Transcribe precisely those lines of the listing that fall between the line containing "technology_data := technology_data" and the last line, inclusive of both.

Start of MATERIAL FOR THE TASK

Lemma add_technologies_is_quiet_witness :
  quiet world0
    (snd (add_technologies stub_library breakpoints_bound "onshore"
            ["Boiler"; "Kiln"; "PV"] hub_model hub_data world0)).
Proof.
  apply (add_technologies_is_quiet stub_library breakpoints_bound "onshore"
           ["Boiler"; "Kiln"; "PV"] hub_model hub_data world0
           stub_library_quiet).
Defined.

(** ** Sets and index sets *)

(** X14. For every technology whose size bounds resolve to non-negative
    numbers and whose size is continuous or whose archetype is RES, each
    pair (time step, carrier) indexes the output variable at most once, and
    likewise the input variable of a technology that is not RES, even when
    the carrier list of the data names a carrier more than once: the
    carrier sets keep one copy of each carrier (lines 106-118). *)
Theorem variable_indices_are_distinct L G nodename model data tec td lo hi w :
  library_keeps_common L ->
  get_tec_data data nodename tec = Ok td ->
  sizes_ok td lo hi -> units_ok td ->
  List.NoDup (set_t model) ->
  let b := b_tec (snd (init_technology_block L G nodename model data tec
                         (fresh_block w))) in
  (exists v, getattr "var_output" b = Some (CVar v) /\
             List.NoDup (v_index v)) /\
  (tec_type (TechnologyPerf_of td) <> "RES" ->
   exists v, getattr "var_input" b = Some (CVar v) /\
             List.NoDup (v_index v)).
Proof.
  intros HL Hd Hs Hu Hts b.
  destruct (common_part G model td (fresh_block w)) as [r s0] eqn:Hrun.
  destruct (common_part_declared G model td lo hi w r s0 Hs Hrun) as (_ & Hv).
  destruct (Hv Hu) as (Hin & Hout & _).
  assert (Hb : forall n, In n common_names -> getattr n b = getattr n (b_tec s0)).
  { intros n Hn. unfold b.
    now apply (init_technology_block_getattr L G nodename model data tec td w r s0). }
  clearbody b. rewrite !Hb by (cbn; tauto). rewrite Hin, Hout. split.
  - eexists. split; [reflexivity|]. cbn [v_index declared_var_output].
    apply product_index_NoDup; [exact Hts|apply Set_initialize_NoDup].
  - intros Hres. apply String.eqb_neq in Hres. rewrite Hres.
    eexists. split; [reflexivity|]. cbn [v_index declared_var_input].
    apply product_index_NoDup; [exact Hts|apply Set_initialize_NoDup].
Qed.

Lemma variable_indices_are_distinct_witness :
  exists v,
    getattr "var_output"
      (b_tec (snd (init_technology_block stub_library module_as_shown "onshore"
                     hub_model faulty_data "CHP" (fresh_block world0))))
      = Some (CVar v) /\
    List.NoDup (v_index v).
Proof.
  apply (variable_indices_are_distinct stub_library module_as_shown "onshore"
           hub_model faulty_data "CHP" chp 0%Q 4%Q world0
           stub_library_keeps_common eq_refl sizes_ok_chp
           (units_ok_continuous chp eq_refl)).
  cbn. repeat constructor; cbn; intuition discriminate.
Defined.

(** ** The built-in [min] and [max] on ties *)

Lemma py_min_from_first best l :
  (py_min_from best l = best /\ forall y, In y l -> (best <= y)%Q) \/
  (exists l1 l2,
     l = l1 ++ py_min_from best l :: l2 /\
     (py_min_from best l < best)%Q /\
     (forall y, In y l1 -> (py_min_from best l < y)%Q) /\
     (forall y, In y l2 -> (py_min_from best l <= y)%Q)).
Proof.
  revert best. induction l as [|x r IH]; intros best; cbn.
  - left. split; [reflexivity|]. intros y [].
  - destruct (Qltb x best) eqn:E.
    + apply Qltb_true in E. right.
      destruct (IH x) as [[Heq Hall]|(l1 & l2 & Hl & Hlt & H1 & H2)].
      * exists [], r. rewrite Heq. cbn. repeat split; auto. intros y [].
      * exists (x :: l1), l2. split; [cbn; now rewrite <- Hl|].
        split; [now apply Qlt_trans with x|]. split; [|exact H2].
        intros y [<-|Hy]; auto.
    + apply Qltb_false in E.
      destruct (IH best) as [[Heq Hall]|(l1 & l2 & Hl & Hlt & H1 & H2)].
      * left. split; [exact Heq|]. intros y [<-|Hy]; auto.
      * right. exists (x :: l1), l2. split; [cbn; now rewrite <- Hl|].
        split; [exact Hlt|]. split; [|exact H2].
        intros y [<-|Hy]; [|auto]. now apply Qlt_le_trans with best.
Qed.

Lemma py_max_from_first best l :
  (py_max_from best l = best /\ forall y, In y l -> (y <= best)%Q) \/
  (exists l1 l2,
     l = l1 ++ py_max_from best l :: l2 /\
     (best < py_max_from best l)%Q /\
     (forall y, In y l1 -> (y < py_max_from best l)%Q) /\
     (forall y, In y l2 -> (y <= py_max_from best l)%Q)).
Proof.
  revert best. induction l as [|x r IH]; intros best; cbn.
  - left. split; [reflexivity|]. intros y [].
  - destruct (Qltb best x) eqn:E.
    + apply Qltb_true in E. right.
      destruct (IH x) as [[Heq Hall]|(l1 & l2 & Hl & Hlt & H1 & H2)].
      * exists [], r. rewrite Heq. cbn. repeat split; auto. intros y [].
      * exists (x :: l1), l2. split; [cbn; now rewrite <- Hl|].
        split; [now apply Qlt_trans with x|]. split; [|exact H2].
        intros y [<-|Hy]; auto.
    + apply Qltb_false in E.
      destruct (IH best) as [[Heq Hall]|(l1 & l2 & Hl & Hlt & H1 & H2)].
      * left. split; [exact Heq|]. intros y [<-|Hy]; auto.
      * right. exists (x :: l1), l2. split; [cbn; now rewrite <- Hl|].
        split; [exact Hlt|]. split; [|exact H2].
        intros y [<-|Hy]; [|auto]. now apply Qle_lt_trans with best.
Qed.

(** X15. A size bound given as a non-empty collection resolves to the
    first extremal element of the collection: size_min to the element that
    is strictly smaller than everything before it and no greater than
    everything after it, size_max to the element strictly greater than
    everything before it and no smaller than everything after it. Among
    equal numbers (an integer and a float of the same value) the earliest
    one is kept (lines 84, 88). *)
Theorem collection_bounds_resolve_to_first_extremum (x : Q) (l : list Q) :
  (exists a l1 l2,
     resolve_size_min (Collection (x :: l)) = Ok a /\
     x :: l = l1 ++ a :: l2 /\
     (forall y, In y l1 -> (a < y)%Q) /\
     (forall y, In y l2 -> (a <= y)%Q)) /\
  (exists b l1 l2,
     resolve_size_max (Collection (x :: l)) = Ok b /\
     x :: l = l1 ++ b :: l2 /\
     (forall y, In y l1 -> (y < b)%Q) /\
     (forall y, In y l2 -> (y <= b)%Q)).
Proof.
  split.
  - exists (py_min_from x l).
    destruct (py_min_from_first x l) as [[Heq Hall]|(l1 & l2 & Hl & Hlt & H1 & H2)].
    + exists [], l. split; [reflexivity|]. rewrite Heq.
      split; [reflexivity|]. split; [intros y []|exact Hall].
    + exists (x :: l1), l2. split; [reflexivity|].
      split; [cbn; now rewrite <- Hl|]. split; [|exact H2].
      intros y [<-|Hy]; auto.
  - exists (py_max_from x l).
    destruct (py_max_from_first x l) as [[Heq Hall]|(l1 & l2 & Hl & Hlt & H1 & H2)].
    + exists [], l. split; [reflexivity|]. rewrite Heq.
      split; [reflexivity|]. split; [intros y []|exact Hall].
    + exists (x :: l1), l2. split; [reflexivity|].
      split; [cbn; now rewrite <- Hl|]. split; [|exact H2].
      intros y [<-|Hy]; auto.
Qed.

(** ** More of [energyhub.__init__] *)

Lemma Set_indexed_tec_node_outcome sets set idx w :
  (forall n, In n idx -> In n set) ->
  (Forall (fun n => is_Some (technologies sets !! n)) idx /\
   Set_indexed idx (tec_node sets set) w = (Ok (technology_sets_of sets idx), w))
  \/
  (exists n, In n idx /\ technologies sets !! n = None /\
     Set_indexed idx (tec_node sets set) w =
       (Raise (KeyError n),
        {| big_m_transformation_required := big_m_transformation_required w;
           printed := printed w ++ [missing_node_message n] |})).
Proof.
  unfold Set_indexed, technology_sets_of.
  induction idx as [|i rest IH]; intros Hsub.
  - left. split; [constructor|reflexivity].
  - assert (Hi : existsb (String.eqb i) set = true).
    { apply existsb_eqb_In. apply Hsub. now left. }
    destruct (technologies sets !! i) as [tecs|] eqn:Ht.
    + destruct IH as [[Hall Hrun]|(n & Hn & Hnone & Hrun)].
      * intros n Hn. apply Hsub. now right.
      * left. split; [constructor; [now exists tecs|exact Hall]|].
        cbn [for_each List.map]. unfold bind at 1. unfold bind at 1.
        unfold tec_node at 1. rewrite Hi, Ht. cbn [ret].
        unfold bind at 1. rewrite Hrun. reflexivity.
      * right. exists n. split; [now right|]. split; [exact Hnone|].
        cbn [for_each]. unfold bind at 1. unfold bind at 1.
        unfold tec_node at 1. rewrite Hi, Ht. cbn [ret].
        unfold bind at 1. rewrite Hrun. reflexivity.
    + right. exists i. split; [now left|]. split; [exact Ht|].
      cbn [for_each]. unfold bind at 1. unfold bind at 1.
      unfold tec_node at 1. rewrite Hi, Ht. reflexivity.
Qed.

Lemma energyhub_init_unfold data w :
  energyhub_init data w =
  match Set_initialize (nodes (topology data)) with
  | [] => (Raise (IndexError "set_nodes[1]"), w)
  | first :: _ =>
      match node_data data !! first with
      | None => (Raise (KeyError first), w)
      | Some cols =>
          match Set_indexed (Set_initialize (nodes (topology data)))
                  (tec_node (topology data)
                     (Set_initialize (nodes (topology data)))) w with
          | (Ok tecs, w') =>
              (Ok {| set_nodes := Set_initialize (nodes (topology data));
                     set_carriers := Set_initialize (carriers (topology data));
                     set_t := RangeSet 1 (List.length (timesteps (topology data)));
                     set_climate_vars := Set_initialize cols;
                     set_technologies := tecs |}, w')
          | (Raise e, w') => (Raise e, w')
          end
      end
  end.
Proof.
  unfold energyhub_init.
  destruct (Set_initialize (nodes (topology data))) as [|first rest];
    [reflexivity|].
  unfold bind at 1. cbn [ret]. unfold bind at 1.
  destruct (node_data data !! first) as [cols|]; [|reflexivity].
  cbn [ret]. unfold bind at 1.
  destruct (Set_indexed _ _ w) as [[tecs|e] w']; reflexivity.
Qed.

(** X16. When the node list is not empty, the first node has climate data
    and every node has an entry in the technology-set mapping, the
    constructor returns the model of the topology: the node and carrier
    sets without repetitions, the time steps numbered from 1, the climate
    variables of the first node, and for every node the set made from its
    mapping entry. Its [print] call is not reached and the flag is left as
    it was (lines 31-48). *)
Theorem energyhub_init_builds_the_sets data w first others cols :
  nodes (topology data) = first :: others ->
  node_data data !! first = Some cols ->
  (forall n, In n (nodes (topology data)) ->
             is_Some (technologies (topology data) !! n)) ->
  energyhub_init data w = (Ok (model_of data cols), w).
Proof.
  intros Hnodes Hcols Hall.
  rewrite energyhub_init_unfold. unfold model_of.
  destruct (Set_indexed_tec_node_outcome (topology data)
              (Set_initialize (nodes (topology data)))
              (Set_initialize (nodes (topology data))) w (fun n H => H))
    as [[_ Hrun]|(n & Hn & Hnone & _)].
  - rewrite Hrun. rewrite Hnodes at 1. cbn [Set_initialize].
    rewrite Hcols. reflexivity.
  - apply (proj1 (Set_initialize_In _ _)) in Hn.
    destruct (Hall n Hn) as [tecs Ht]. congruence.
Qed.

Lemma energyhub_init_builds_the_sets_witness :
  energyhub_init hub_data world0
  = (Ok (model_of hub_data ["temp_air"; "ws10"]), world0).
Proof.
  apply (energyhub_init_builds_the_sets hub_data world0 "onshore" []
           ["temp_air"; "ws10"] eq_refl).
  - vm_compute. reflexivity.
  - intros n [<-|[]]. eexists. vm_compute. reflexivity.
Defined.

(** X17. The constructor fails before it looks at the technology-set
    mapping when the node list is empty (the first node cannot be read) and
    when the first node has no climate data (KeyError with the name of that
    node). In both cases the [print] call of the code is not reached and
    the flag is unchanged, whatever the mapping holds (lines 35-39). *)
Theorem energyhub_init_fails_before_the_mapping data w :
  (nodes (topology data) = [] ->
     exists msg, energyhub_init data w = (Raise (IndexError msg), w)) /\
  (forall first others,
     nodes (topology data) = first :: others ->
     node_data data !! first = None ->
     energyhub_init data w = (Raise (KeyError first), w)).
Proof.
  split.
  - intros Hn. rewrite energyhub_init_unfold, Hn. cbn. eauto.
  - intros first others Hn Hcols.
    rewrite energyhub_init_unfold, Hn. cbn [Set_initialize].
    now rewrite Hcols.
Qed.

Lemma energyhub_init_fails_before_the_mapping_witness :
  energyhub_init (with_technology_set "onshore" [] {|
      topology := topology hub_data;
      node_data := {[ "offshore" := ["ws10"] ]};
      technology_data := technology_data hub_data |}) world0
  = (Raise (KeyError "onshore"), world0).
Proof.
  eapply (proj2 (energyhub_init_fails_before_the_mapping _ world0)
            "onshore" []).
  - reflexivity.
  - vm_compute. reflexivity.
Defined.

End of MATERIAL FOR THE TASK

RESPONSE TO THIS TASK:
      technology_data := technology_data hub_data |}) world0
  = (Raise (KeyError "onshore"), world0).
Proof.
  eapply (proj2 (energyhub_init_fails_before_the_mapping _ world0)
            "onshore" []).
  - reflexivity.
  - vm_compute. reflexivity.
Defined.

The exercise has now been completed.